Cáceres: ecos de historia, laberinto de palacios
Un paseo guiado por el interior de la ciudad
© Texto y fotografías: JAVIER PRIETO GALLEGO
Cáceres presume, con toda razón, de uno de los mejores cascos históricos de Europa. Tanto que a quien lo degusta le resulta inevitable asociarlo a un pasado plagado de leyendas, de torbellinos dinásticos, de sagas intocables, de espadachines, de venganzas, de conquistadores legendarios, avaricias cegadoras, de fortunas imposibles de medir. A eso resuena ese escenario de piedra, laberinto de intrigas y pasiones, de auténticos castillos encastillados tras el parapeto de una muralla que lo ha resistido casi todo, incluido el asalto despiadado de una modernidad que acabó con tantos y tantos de nuestros recintos medievales.

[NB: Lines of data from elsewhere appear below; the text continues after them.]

(** ** Effects

    The member functions below are [const], yet [getArea] and [getPerimeter]
    assign the [mutable] caches, and [displayInfo] writes to [cout]. A
    computation over a state [S] returns its value, the state it leaves and
    the events it produced, in program order. Two kinds of event are
    recorded: what is sent to [cout], and each run of one of the two virtual
    formulas (so that "the formula is not run again" can be stated). *)

Inductive Item :=
| Manip_fixed
| Manip_setprecision (n : Z)
| Text (s : string)
| Number (d : float)
| Size (n : nat).

Inductive Event :=
| Ran_calculateArea
| Ran_calculatePerimeter
| Out (i : Item).

Record Outcome (S A : Type) := mkOutcome {
  value : A;
  after : S;
  events : list Event
}.
Arguments mkOutcome {S A} _ _ _.
Arguments value {S A} _.
Arguments after {S A} _.
Arguments events {S A} _.

Definition Eff (S A : Type) : Type := S -> Outcome S A.

Definition ret {S A} (a : A) : Eff S A :=
  fun st => mkOutcome a st [].

Definition bind {S A B} (m : Eff S A) (k : A -> Eff S B) : Eff S B :=
  fun st =>
    let r1 := m st in
    let r2 := k (value r1) (after r1) in
    mkOutcome (value r2) (after r2) (events r1 ++ events r2).

Declare Scope eff_scope.
Delimit Scope eff_scope with eff.
Notation "x <- c1 ;; c2" := (bind c1 (fun x => c2))
  (at level 61, c1 at next level, right associativity) : eff_scope.
Notation "c1 ;; c2" := (bind c1 (fun _ => c2))
  (at level 61, right associativity) : eff_scope.
Local Open Scope eff_scope.

(** A member function of [Shape]: the state is the object [*this]. *)
Definition Method (A : Type) : Type := Eff Shape A.

Definition this : Method Shape :=
  fun s => mkOutcome s s [].

Definition assign_cached_area (v : float) : Method unit :=
  fun s => mkOutcome tt
    {| name := name s; cached_area := v;
       cached_perimeter := cached_perimeter s; derived := derived s |} [].

Definition assign_cached_perimeter (v : float) : Method unit :=
  fun s => mkOutcome tt
    {| name := name s; cached_area := cached_area s;
       cached_perimeter := v; derived := derived s |} [].

(** The virtual calls [calculateArea()] and [calculatePerimeter()] made
    from inside the base class. *)
Definition call_calculateArea : Method float :=
  fun s => mkOutcome (calculateArea s) s [Ran_calculateArea].

Definition call_calculatePerimeter : Method float :=
  fun s => mkOutcome (calculatePerimeter s) s [Ran_calculatePerimeter].

(** [cout << i] *)
Definition cout {S} (i : Item) : Eff S unit :=
  fun st => mkOutcome tt st [Out i].

(** ** The accessors of [Shape] *)

(** [string_view getName() const noexcept { return name; }] *)
Definition getName : Method string :=
  s <- this ;; ret (name s).

(** [double getArea() const]: the formula runs when the cache compares
    below zero, and the cache is returned. *)
Definition getArea : Method float :=
  s <- this ;;
  (if cached_area s <? 0 then
     a <- call_calculateArea ;; assign_cached_area a
   else ret tt) ;;
  s' <- this ;;
  ret (cached_area s').

(** [double getPerimeter() const] *)
Definition getPerimeter : Method float :=
  s <- this ;;
  (if cached_perimeter s <? 0 then
     p <- call_calculatePerimeter ;; assign_cached_perimeter p
   else ret tt) ;;
  s' <- this ;;
  ret (cached_perimeter s').

(** ** Printing

    [displayInfo] is overridden in each derived class. Since C++17 the
    operands of a chain of [<<] are evaluated from left to right, so the
    call of [getArea()] comes after the text before it has been written and
    before the call of [getPerimeter()]. *)

Definition nl : string := String (ascii_of_nat 10) EmptyString.

Definition rule : string := (nl ++ "------------------------" ++ nl)%string.

Definition Rectangle_displayInfo (r : Rectangle) : Method unit :=
  cout Manip_fixed ;; cout (Manip_setprecision Constants.PRECISION) ;;
  cout (Text "Shape: ") ;; s <- this ;; cout (Text (name s)) ;;
  cout (Text (nl ++ "Dimensions: ")) ;; cout (Number (width r)) ;;
  cout (Text " x ") ;; cout (Number (height r)) ;;
  cout (Text (nl ++ "Area: ")) ;; a <- getArea ;; cout (Number a) ;;
  cout (Text (nl ++ "Perimeter: ")) ;; p <- getPerimeter ;; cout (Number p) ;;
  cout (Text rule).

Definition Circle_displayInfo (c : Circle) : Method unit :=
  cout Manip_fixed ;; cout (Manip_setprecision Constants.PRECISION) ;;
  cout (Text "Shape: ") ;; s <- this ;; cout (Text (name s)) ;;
  cout (Text (nl ++ "Radius: ")) ;; cout (Number (radius c)) ;;
  cout (Text (nl ++ "Area: ")) ;; a <- getArea ;; cout (Number a) ;;
  cout (Text (nl ++ "Circumference: ")) ;; p <- getPerimeter ;;
  cout (Number p) ;;
  cout (Text rule).

Definition Triangle_displayInfo (t : Triangle) : Method unit :=
  cout Manip_fixed ;; cout (Manip_setprecision Constants.PRECISION) ;;
  cout (Text "Shape: ") ;; s <- this ;; cout (Text (name s)) ;;
  cout (Text (nl ++ "Sides: ")) ;; cout (Number (side1 t)) ;;
  cout (Text ", ") ;; cout (Number (side2 t)) ;;
  cout (Text ", ") ;; cout (Number (side3 t)) ;;
  cout (Text (nl ++ "Area: ")) ;; a <- getArea ;; cout (Number a) ;;
  cout (Text (nl ++ "Perimeter: ")) ;; p <- getPerimeter ;; cout (Number p) ;;
  cout (Text rule).

(** The virtual call [shape.displayInfo()]. *)
Definition displayInfo : Method unit :=
  s <- this ;;
  match derived s with
  | IsRectangle r => Rectangle_displayInfo r
  | IsCircle c => Circle_displayInfo c
  | IsTriangle t => Triangle_displayInfo t
  end.

(** [void processShape(const Shape& shape)] *)
Definition processShape : Method unit :=
  cout (Text "Processing ") ;; n <- getName ;; cout (Text n) ;;
  cout (Text (":" ++ nl)) ;;
  displayInfo.

(** ** Aggregate statistics *)

Record ShapeStats := mkShapeStats {
  total_area : float;
  total_perimeter : float;
  count : nat
}.

(** The range-for loop of [calculateShapeStats]: the state is the vector of
    owned shapes (their caches may be assigned), the accumulator is
    [stats]. *)
Fixpoint stats_loop (stats : ShapeStats) (shapes : list Shape)
  : Outcome (list Shape) ShapeStats :=
  match shapes with
  | [] => mkOutcome stats [] []
  | shape :: rest =>
      let a := getArea shape in
      let stats1 :=
        {| total_area := total_area stats + value a;
           total_perimeter := total_perimeter stats;
           count := count stats |} in
      let p := getPerimeter (after a) in
      let stats2 :=
        {| total_area := total_area stats1;
           total_perimeter := total_perimeter stats1 + value p;
           count := count stats1 |} in
      let r := stats_loop stats2 rest in
      mkOutcome (value r) (after p :: after r)
                (events a ++ events p ++ events r)
  end.

(** [ShapeStats calculateShapeStats(const vector<unique_ptr<Shape>>& shapes)];
    [size_t count] is a natural number, the length of the vector. *)
Definition calculateShapeStats : Eff (list Shape) ShapeStats :=
  fun shapes =>
    stats_loop
      {| total_area := 0.0; total_perimeter := 0.0; count := List.length shapes |}
      shapes.

(** ** The program *)

(** The first loop of [main]: [shape->displayInfo()] on every element. *)
Fixpoint display_all (shapes : list Shape) : Outcome (list Shape) unit :=
  match shapes with
  | [] => mkOutcome tt [] []
  | shape :: rest =>
      let d := displayInfo shape in
      let r := display_all rest in
      mkOutcome tt (after d :: after r) (events d ++ events r)
  end.

(** The five shapes that [main] puts in its vector. *)
Definition main_shapes : list Shape :=
  [ new_Rectangle 5.0 3.0; new_Circle 4.0; new_Triangle 3.0 4.0 5.0;
    new_Rectangle 2.5 6.0; new_Circle 2.5 ].

(** The conversion of [stats.count] to [double] in
    [stats.total_area / stats.count]. *)
Definition double_of_size_t (n : nat) : float :=
  of_uint63 (Uint63.of_Z (Z.of_nat n)).

(** [int main()]: the value is the exit status, the state left is the
    vector [shapes]. The locals [rect] and [circle] live outside the
    vector. *)
Definition main : Outcome (list Shape) Z :=
  let o1 :=
    (cout Manip_fixed ;; cout (Manip_setprecision Constants.PRECISION) ;;
     cout (Text ("=== Optimized Polymorphism Demo: Shape Calculator ==="
                 ++ nl ++ nl)) ;;
     cout (Text ("Individual Shape Information:" ++ nl)) ;;
     display_all ;;
     stats <- calculateShapeStats ;;
     cout (Text (nl ++ "=== Summary Statistics ===" ++ nl)) ;;
     cout (Text "Total shapes: ") ;; cout (Size (count stats)) ;;
     cout (Text (nl ++ "Total area: ")) ;;
     cout (Number (total_area stats)) ;; cout (Text " square units") ;;
     cout (Text (nl ++ "Total perimeter: ")) ;;
     cout (Number (total_perimeter stats)) ;; cout (Text " units") ;;
     cout (Text (nl ++ "Average area: ")) ;;
     cout (Number (total_area stats / double_of_size_t (count stats))) ;;
     cout (Text (" square units" ++ nl ++ nl)) ;;
     cout (Text ("Demonstrating polymorphism with function calls:" ++ nl)))
      main_shapes in
  let rect := processShape (new_Rectangle 7.0 2.0) in
  let circle := processShape (new_Circle 3.0) in
  mkOutcome 0%Z (after o1) (events o1 ++ events rect ++ events circle).

(** ** Histories of an object

    A shape comes into being through one of the three constructors and is
    then only reached through the public interface. [calculateArea] and
    [calculatePerimeter] are public too, but they are pure: calling them
    from outside leaves the object as it is, so they add no reachable
    state. *)

Inductive Ctor :=
| Ctor_Rectangle (w h : float)
| Ctor_Circle (r : float)
| Ctor_Triangle (s1 s2 s3 : float).

Definition construct (c : Ctor) : Shape :=
  match c with
  | Ctor_Rectangle w h => new_Rectangle w h
  | Ctor_Circle r => new_Circle r
  | Ctor_Triangle s1 s2 s3 => new_Triangle s1 s2 s3
  end.

Inductive Call :=
| Call_getName
| Call_getArea
| Call_getPerimeter
| Call_displayInfo
| Call_processShape.

Definition perform (c : Call) : Method unit :=
  match c with
  | Call_getName => _ <- getName ;; ret tt
  | Call_getArea => _ <- getArea ;; ret tt
  | Call_getPerimeter => _ <- getPerimeter ;; ret tt
  | Call_displayInfo => displayInfo
  | Call_processShape => processShape
  end.

Fixpoint perform_all (cs : list Call) : Method unit :=
  match cs with
  | [] => ret tt
  | c :: cs' => perform c ;; perform_all cs'
  end.

(** The two cached metrics, to state once what holds for both. *)
Inductive Metric := Area | Perimeter.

Este, en concreto, comenzó a fraguarse en los avatares de la Reconquista. Aquí llegó en el siglo XII de manos del rey leonés Alfonso IX. Tras mucho cambio de bando quedó definitivamente en el cristiano el 23 de abril de 1229, día de san Jorge, patrón de la ciudad. En su carta puebla quedó claramente establecido que en el poco espacio disponible no iba a quedar sitio para que asentara en él la residencia ningún noble, ni órdenes religiosas ni militares. Se pretendía recompensar así una clase villana que no tardó en echar sólidas raíces y prosperar gracias a la adquisición de territorios, dehesas y extensos pastos cuya finalidad principal no era otra que sostener a una cabaña ganadera que parecía insaciable. Tanto como el ansia de riqueza que poco a poco se va concentrando en unas pocas familias. Buena contribución a ello fue la instauración de un sistema de transmisión hereditaria basada en el mayorazgo. Esta indivisibilidad de propiedades, que a su vez generaban enormes rentas, conllevó la acumulación, por vía de matrimonio, de inmensas fortunas por unas pocas familias y en unas pocas generaciones. Los segundones de muchas de estas sagas, sin acceso directo al patrimonio familiar, encontraron su oportunidad en la conquista americana, de la que muchos regresarán con grandes fortunas que añadirán nuevas riquezas a los cada vez más inmensos patrimonios.
Es así como el recinto cercado de esta ciudad ve crecer en su interior la colección impresionante de palacetes, auténticas mansiones que se convierten en emblemas de las principales sagas nobiliarias, mientras que los menos afortunados, un pueblo villano cada vez más desposeído de propiedades y formas de subsistencia, se ve obligado a trasladar sus viviendas al otro lado de la cerca amurallada. Una muralla que, pasado el tiempo de las guerras, solo servirá para marcar la frontera clara e intimidante entre dos mundos: el de afuera, dispuesto para el pueblo llano, y el de dentro, reservado a una clase nobiliaria bien sustentada en sus fortunas y privilegios que tendrá que compartirlo, no obstante, con una comunidad judía con la que se verá obligada a establecer lazos de dependencia. A la fuerza obligan…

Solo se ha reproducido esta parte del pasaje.